Extracted data entries
● ● ●
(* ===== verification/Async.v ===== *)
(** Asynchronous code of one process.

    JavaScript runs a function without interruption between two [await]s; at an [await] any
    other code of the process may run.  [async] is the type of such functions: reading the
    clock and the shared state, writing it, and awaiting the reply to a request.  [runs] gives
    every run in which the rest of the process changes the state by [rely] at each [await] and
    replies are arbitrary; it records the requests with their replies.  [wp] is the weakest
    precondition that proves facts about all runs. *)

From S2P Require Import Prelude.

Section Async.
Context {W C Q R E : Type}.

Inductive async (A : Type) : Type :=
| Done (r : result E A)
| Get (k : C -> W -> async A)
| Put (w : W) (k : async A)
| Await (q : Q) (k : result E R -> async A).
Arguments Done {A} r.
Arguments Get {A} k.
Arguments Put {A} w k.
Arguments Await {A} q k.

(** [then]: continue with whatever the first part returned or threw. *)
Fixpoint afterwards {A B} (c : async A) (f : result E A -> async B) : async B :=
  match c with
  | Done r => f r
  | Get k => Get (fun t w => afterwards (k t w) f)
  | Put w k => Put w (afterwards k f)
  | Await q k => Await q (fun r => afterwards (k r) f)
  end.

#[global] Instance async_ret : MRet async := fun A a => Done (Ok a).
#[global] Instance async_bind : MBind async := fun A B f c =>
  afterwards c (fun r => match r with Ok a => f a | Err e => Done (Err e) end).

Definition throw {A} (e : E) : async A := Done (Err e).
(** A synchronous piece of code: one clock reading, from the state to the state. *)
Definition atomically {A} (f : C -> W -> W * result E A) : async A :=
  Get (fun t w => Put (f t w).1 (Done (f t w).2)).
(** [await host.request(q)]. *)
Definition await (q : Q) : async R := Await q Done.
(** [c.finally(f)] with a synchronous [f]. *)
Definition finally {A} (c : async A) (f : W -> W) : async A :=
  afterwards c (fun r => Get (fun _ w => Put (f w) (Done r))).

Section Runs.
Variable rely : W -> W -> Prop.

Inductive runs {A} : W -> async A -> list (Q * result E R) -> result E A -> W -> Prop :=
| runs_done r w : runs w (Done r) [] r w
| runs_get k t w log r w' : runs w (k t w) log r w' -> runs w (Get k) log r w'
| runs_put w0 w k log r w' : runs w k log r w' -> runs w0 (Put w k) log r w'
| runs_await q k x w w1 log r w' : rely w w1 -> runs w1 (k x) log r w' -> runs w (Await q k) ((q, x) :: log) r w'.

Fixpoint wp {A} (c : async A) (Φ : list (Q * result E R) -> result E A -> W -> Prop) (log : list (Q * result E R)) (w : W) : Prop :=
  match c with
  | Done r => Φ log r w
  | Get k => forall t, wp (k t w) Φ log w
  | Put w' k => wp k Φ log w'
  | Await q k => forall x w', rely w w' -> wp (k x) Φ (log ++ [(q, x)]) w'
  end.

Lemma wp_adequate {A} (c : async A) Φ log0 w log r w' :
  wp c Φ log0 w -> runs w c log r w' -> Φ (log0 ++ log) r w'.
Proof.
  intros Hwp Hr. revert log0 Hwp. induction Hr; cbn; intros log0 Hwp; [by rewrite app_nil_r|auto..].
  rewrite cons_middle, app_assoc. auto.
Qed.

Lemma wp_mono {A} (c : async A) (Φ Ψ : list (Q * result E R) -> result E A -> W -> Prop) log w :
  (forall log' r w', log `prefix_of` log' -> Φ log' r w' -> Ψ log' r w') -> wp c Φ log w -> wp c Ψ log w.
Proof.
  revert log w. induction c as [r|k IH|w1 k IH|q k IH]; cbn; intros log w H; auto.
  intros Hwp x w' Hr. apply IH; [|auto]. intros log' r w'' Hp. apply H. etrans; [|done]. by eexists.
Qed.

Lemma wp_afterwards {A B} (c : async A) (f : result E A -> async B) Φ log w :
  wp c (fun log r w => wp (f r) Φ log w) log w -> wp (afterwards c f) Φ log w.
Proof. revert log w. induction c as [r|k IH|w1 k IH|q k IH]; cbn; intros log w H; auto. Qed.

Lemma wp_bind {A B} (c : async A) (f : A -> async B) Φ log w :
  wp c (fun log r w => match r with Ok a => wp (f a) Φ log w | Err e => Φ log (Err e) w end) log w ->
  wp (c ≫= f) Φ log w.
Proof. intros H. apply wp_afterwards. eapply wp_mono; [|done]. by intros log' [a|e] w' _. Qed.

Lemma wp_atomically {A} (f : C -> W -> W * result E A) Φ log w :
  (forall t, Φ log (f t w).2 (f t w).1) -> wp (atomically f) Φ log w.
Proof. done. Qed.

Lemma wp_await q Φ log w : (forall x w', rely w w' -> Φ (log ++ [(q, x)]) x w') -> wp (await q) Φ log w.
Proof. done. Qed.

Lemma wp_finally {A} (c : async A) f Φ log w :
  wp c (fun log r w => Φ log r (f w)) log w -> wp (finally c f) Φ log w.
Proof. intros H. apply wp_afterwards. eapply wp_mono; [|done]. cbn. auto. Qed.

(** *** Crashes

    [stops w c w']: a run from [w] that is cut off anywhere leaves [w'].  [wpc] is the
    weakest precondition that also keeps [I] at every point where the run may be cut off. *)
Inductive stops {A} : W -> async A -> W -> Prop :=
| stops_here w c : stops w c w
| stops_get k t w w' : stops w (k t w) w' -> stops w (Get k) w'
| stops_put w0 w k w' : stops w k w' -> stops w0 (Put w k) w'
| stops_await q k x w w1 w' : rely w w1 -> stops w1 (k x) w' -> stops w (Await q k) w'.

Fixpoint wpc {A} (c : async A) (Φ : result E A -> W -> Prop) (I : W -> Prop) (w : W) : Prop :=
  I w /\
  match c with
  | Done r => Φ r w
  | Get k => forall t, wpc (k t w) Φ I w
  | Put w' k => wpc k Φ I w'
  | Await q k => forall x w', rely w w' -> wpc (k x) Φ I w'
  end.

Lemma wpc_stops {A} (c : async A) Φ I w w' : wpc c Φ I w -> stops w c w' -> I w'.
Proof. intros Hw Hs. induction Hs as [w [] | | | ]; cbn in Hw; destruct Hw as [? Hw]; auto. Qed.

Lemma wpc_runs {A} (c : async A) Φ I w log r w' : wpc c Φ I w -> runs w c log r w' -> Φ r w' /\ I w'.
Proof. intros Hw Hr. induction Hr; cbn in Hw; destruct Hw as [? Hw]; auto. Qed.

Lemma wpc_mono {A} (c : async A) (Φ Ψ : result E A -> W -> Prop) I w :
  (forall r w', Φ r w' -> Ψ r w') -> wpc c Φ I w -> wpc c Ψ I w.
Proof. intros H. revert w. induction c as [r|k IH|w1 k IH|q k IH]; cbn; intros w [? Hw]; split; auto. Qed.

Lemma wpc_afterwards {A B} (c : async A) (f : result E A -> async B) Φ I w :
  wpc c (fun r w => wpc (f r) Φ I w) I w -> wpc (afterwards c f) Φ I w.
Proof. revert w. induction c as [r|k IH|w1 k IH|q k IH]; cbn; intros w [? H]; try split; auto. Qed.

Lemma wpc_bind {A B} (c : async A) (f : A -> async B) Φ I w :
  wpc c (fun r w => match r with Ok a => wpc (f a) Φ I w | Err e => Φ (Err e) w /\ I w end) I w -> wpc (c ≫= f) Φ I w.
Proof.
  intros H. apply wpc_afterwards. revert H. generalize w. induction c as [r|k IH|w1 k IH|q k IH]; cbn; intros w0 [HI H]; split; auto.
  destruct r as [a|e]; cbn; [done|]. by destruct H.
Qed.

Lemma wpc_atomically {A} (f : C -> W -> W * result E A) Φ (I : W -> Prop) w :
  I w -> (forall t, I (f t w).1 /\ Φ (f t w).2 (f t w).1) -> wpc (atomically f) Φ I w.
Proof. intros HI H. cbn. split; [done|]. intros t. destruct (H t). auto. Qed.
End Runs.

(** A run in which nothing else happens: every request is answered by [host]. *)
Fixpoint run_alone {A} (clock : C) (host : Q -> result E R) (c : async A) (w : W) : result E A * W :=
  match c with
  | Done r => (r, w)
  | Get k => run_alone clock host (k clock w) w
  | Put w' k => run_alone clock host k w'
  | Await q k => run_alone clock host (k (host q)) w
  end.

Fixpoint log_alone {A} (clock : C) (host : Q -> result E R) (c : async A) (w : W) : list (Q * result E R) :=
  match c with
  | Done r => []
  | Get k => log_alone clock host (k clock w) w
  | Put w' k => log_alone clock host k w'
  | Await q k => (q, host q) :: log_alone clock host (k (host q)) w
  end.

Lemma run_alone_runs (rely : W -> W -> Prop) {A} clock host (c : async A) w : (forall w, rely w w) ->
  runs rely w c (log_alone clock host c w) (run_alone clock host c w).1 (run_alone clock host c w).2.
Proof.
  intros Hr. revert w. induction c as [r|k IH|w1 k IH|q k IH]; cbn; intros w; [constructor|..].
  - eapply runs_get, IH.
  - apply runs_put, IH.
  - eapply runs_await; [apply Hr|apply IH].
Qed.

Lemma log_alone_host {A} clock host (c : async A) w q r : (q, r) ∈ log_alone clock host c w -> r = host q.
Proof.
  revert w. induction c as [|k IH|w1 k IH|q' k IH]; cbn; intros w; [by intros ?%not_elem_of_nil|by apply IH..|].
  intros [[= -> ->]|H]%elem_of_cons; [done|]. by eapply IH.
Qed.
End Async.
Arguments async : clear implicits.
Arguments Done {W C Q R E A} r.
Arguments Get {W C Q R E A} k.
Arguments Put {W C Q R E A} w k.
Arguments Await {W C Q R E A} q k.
● ● ●
Each line from the first line of the entries up to and including the line containing "every run in" should be transcribed exactly, with all other lines left out.

→ **Problem solution**
(* ===== verification/Async.v ===== *)
(** Asynchronous code of one process.

    JavaScript runs a function without interruption between two [await]s; at an [await] any
    other code of the process may run.  [async] is the type of such functions: reading the
    clock and the shared state, writing it, and awaiting the reply to a request.  [runs] gives
    every run in which the rest of the process changes the state by [rely] at each [await] and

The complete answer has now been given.